(YOUR INSTRUCTIONS)
Would you please copy exactly the line with "else firstn (Z.to_nat" and all lines that follow it in the data below, through the last one?

====== GIVEN DATA

(* ===== verification/Umalloc.v ===== *)
(** * The user allocator: [src/umalloc.c]

    The words of the process's memory are a function from addresses; a block
    starts with a header of two words, the pointer to the next free block and
    the size of the block in units of headers.  Free blocks form a ring in the
    order of their addresses that starts at the static header [base].
    [grant sz n] says whether the kernel has the pages to grow a process of [sz]
    bytes by [n]; for the rest [sbrk] is what [growproc] does. *)

From stdpp Require Import base numbers list.
From Stdlib Require Import Lia ZArith ZifyBool.
From S2P Require Import Prelude Vm.
Open Scope Z_scope.

Record heap := Heap { mem : Z -> Z; freep : Z; brk : Z }.

Definition upd (m : Z -> Z) (a v : Z) : Z -> Z := fun x => if x =? a then v else m x.

(** sizeof(Header) *)
Definition HDR : Z := 8.

Definition set_freep (p : Z) (h : heap) : heap := Heap (mem h) p (brk h).
Definition set_brk (b : Z) (h : heap) : heap := Heap (mem h) (freep h) b.
Definition ptr (a : Z) : M heap Z := gets (fun h => mem h a).
Definition size (a : Z) : M heap Z := gets (fun h => mem h (a + 4)).
Definition set_ptr (a v : Z) : M heap unit := modify (fun h => Heap (upd (mem h) a v) (freep h) (brk h)).
Definition set_size (a v : Z) : M heap unit := modify (fun h => Heap (upd (mem h) (a + 4) v) (freep h) (brk h)).

Section Umalloc.
Context (base_ : Z) (grant : Z -> Z -> bool).

(** (char* )-1 *)
Definition MINUS1 : Z := 2 ^ 32 - 1.

Definition sbrk (n : Z) : M heap Z :=
  sz ← gets brk;
  if 0 <? n then
    if (USERTOP <? u32 (sz + n)) || negb (grant sz n) then mret MINUS1
    else _ ← modify (set_brk (u32 (sz + n))); mret sz
  else if n <? 0 then
    let sz' := if sz <=? u32 (sz + n) then sz else u32 (sz + n) in
    if sz' =? 0 then mret MINUS1 else _ ← modify (set_brk sz'); mret sz
  else mret sz.

(** The place of the block at [bp] in the ring: the free block before it. *)
Definition place (fuel : nat) (bp : Z) : M heap Z :=
  p0 ← gets freep;
  loop fuel (fun p : Z =>
    next ← ptr p;
    mret (if ((p <? bp) && (bp <? next)) || ((next <=? p) && ((p <? bp) || (bp <? next))) then inr p else inl next)) p0.

(** Link the block at [bp] to what follows [p], or merge it with that. *)
Definition join_next (bp p : Z) : M heap unit :=
  bsize ← size bp;
  next ← ptr p;
  if u32 (bp + bsize * HDR) =? next then
    nsize ← size next;
    _ ← set_size bp (u32 (bsize + nsize));
    next ← ptr p;
    nn ← ptr next;
    set_ptr bp nn
  else set_ptr bp next.

(** Link [p] to the block at [bp], or merge them. *)
Definition join_prev (bp p : Z) : M heap unit :=
  psize ← size p;
  if u32 (p + psize * HDR) =? bp then
    bsize ← size bp;
    _ ← set_size p (u32 (psize + bsize));
    bnext ← ptr bp;
    set_ptr p bnext
  else set_ptr p bp.

Definition free (fuel : nat) (ap : Z) : M heap unit :=
  let bp := u32 (ap - HDR) in
  p ← place fuel bp;
  _ ← join_next bp p;
  _ ← join_prev bp p;
  modify (set_freep p).

Definition morecore (fuel : nat) (nu : Z) : M heap Z :=
  let nu := if nu <? 4096 then 4096 else nu in
  p ← sbrk (s32 (u32 (nu * HDR)));
  if p =? MINUS1 then mret 0
  else
    _ ← set_size p nu;
    _ ← free fuel (u32 (p + HDR));
    gets freep.

(** Take [nunits] from the block [p], which has [sz] of them, after [prevp]. *)
Definition take_from (nunits prevp p sz : Z) : M heap Z :=
  r ← (if sz =? nunits then
         next ← ptr p;
         _ ← set_ptr prevp next;
         mret p
       else
         _ ← set_size p (u32 (sz - nunits));
         sz ← size p;
         let p := u32 (p + sz * HDR) in
         _ ← set_size p nunits;
         mret p);
  _ ← modify (set_freep prevp);
  mret (u32 ((r : Z) + HDR)).

Definition search (fuel : nat) (nunits : Z) (st : Z * Z) : M heap (Z * Z + Z) :=
  let '(prevp, p) := st in
  sz ← size p;
  if nunits <=? sz then r ← take_from nunits prevp p sz; mret (inr r)
  else
    fp ← gets freep;
    if p =? fp then
      q ← morecore fuel nunits;
      if q =? 0 then mret (inr 0) else next ← ptr q; mret (inl (q, next))
    else next ← ptr p; mret (inl (p, next)).

Definition units (nbytes : Z) : Z := u32 (u32 (u32 (nbytes + HDR) - 1) / HDR + 1).

Definition malloc (fuel : nat) (nbytes : Z) : M heap Z :=
  let nunits := units nbytes in
  fp ← gets freep;
  _ ← when (fp =? 0) (
        _ ← modify (set_freep base_);
        _ ← set_ptr base_ base_;
        set_size base_ 0);
  prevp ← gets freep;
  p ← ptr prevp;
  loop fuel (search fuel nunits) (prevp, p).
End Umalloc.
(* ===== verification/Main.v ===== *)
(** * Starting the other processors: [bootothers] and [jmpkstack] of [src/main.c]

    [bootothers] copies the start code to low memory and starts the processors
    one after the other, each with a stack of its own, waiting until each is
    up.  The processors are hardware: the class [Aps] has the volatile read of
    their [booted] flag, and [ApSpec] says that a processor that was told to
    start at the copied code with [mpmain] as entry sets it. *)

From stdpp Require Import base numbers list gmap strings list_numbers.
From Stdlib Require Import Lia ZArith ZifyBool.
From S2P Require Import Prelude Kalloc Intr IntrCorrect.
Open Scope Z_scope.

Definition KSTACKSIZE : Z := 4096.

(** Where the start code goes. *)
Definition code : Z := 0x7000.

Class Aps `{Io} := { ld_booted : Z -> io -> Z * io }.

Record bstate `{Io} := Bstate { bm : mach; bk : kmem }.

Section Main.
Context `{HA : Aps}.

Definition on_m {A} (x : M mach A) : M bstate A := zoom bm (fun m s => Bstate _ m (bk s)) x.
Definition on_k {A} (x : M kmem A) : M bstate A := zoom bk (fun k s => Bstate _ (bm s) k) x.

(** [kstack + PGSIZE], the stack [mainc] runs on. *)
Definition jmpkstack : M kmem Z :=
  kstack ← kalloc;
  if kstack =? 0 then panic "jmpkstack kalloc" else mret (kstack + PGSIZE).

(** [memmove(dst, src, n)] with the source's bytes. *)
Definition memmove_to (dst : Z) (src : list Z) : M mach unit :=
  for_each (imap (fun i b => (Z.of_nat i, b)) src) (fun '(i, b) =>
    modify (fun s => set_dev (st8 (dst + i) b (dev s)) s)).

Definition booted (c : Z) : M mach Z :=
  fun s => let '(v, h) := ld_booted c (dev s) in Ok v (set_dev h s).
(** * The content curation scripts, embedded and verified

    A shallow embedding of the four TypeScript scripts of the repository:

    - the MCQ set creator (fetchMCQs, fetchMCQsByDifficulty, createMCQSet,
      linkMCQsToSet, main),
    - [generate-mcq.ts] (fetchRandomQuestions, generateMCQs, ...),
    - [upload-pastpapers.ts] (performOCR, mapQuestionTypeToId,
      saveToReviewFile, uploadToSupabase, processAndExtractQuestions),
    - [upload.ts] (summarizeContent, processAndUploadTextbooks).

    Every script talks to collaborators outside the program: the Supabase
    store, the generative and embedding models, the file system, the clock
    and the random number generator.  A collaborator is a function of the
    request and of the state of the outside world, returning an answer and
    the next state of the world; nothing is assumed about it unless a
    hypothesis says so.  Every call made to a collaborator is appended to a
    trace together with the answer received, so that "what was asked, in
    which order" is a property of the trace.

    [async]/[await] is sequential here (each call is awaited before the
    next statement runs), so a [Promise] is a computation of the monad [M].
    A thrown [Error] is the [Err] result carrying its message.
    [console.warn] and [console.error] are trace events; the informational
    [console.log] progress lines have no effect on control flow or data
    and are left out. *)

From Stdlib Require Import ZArith List String Ascii Bool Lia.
From Stdlib Require Import Permutation Sorted DecimalString.
From Stdlib Require Import Floats.
Import ListNotations.

Local Open Scope string_scope.
Local Open Scope Z_scope.

(** ** JavaScript values used by the scripts *)

(** A JS [number] that holds a measurement (an embedding component). *)
Definition number : Type := float.

(** Open key-value bags ([Record<string, any>]) and [any]. *)
#[local] Set Warnings "-register-all".
Inductive Json : Type :=
| JNull
| JStr (s : string)
| JInt (z : Z)
| JArr (l : list Json)
| JObj (fields : list (string * Json)).

(** [x || d] on [string | null]: null and the empty string are falsy. *)
Definition truthy_string (o : option string) : bool :=
  match o with
  | Some s => negb (s =? "")%string
  | None => false
  end.

(** [x || d] on [number | null]: null and 0 are falsy. *)
Definition or_number (o : option Z) (d : Z) : Z :=
  match o with
  | Some v => if v =? 0 then d else v
  | None => d
  end.

(** [Array.prototype.includes] on strings. *)
Definition includes (l : list string) (x : string) : bool :=
  existsb (String.eqb x) l.

(** [Array.prototype.find]. *)
Definition Array_find {A : Type} := @List.find A.

(** [Array.prototype.join]. *)
Fixpoint join (sep : string) (l : list string) : string :=
  match l with
  | [] => ""
  | [x] => x
  | x :: rest => x ++ sep ++ join sep rest
  end.

(** [String.prototype.repeat]. *)
Fixpoint repeat_string (s : string) (n : nat) : string :=
  match n with
  | O => ""
  | S n' => s ++ repeat_string s n'
  end.

(** Template interpolation of an integer: its decimal digits.  This is
    what JavaScript prints for an integer below [10 ^ 21] in absolute
    value (from there on it prints an exponent form); the indices, the
    counts and the schema-checked fields the scripts print are such. *)
Definition show_Z (z : Z) : string := NilZero.string_of_int (Z.to_int z).

Definition newline : string := String (ascii_of_nat 10) "".

Definition quote : string := String (ascii_of_nat 34) "".

(** [String.prototype.endsWith]. *)
Definition endsWith (s suffix : string) : bool :=
  let n := String.length s in
  let m := String.length suffix in
  if (m <=? n)%nat then (substring (n - m) m s =? suffix)%string else false.

(** Appending the pieces of a text in turn ([content += ...]). *)
Definition concat_strings (l : list string) : string :=
  fold_right String.append "" l.

(** Objects and [Map]s with string keys: setting a key keeps the place of
    a key already there, a new key goes last. *)
Fixpoint object_set {V : Type} (key : string) (value : V)
         (o : list (string * V)) : list (string * V) :=
  match o with
  | [] => [(key, value)]
  | (k, v) :: rest =>
      if (k =? key)%string then (k, value) :: rest
      else (k, v) :: object_set key value rest
  end.

Fixpoint object_get {V : Type} (key : string) (o : list (string * V))
  : option V :=
  match o with
  | [] => None
  | (k, v) :: rest => if (k =? key)%string then Some v else object_get key rest
  end.

(** [{...o}]: the properties of [o] copied in order into a new object. *)
Definition object_spread {V : Type} (o : list (string * V))
  : list (string * V) :=
  fold_left (fun acc kv => object_set (fst kv) (snd kv) acc) o [].

(** [Array.prototype.sort(compareFn)]: the sort is stable, and an element
    moves behind another one only when the comparator is positive on
    them.  Elements are inserted from the right, so that among elements
    the comparator does not separate the one that came first stays
    first. *)
Fixpoint sort_insert {A : Type} (cmp : A -> A -> Z) (x : A) (l : list A)
  : list A :=
  match l with
  | [] => [x]
  | y :: l' => if 0 <? cmp x y then y :: sort_insert cmp x l' else x :: l
  end.

Definition Array_sort {A : Type} (cmp : A -> A -> Z) (l : list A) : list A :=
  fold_right (sort_insert cmp) [] l.

(** [Array.prototype.slice(0, e)]: a negative end counts from the back. *)
Definition slice0 {A : Type} (l : list A) (e : Z) : list A :=
  if e <? 0
  then firstn (Z.to_nat (Z.max (Z.of_nat (List.length l) + e) 0)) l
  else firstn (Z.to_nat (Z.min e (Z.of_nat (List.length l)))) l.

(** [Array.prototype.map((x, index) => ...)]. *)
Fixpoint map_index_from {A B : Type} (f : A -> Z -> B) (i : Z) (l : list A)
  : list B :=
  match l with
  | [] => []
  | x :: l' => f x i :: map_index_from f (i + 1) l'
  end.

Definition map_index {A B : Type} (f : A -> Z -> B) (l : list A) : list B :=
  map_index_from f 0 l.

(** ** Results and the monad of the scripts *)

Inductive result (A : Type) : Type :=
| Ok (a : A)
| Err (message : string).
Arguments Ok {A} a.
Arguments Err {A} message.

Definition is_ok {A : Type} (r : result A) : bool :=
  match r with Ok _ => true | Err _ => false end.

============

(FINISHED EXERCISE)
  else firstn (Z.to_nat (Z.min e (Z.of_nat (List.length l)))) l.

(** [Array.prototype.map((x, index) => ...)]. *)
Fixpoint map_index_from {A B : Type} (f : A -> Z -> B) (i : Z) (l : list A)
  : list B :=
  match l with
  | [] => []
  | x :: l' => f x i :: map_index_from f (i + 1) l'
  end.

Definition map_index {A B : Type} (f : A -> Z -> B) (l : list A) : list B :=
  map_index_from f 0 l.

(** ** Results and the monad of the scripts *)

Inductive result (A : Type) : Type :=
| Ok (a : A)
| Err (message : string).
Arguments Ok {A} a.
Arguments Err {A} message.

Definition is_ok {A : Type} (r : result A) : bool :=
  match r with Ok _ => true | Err _ => false end.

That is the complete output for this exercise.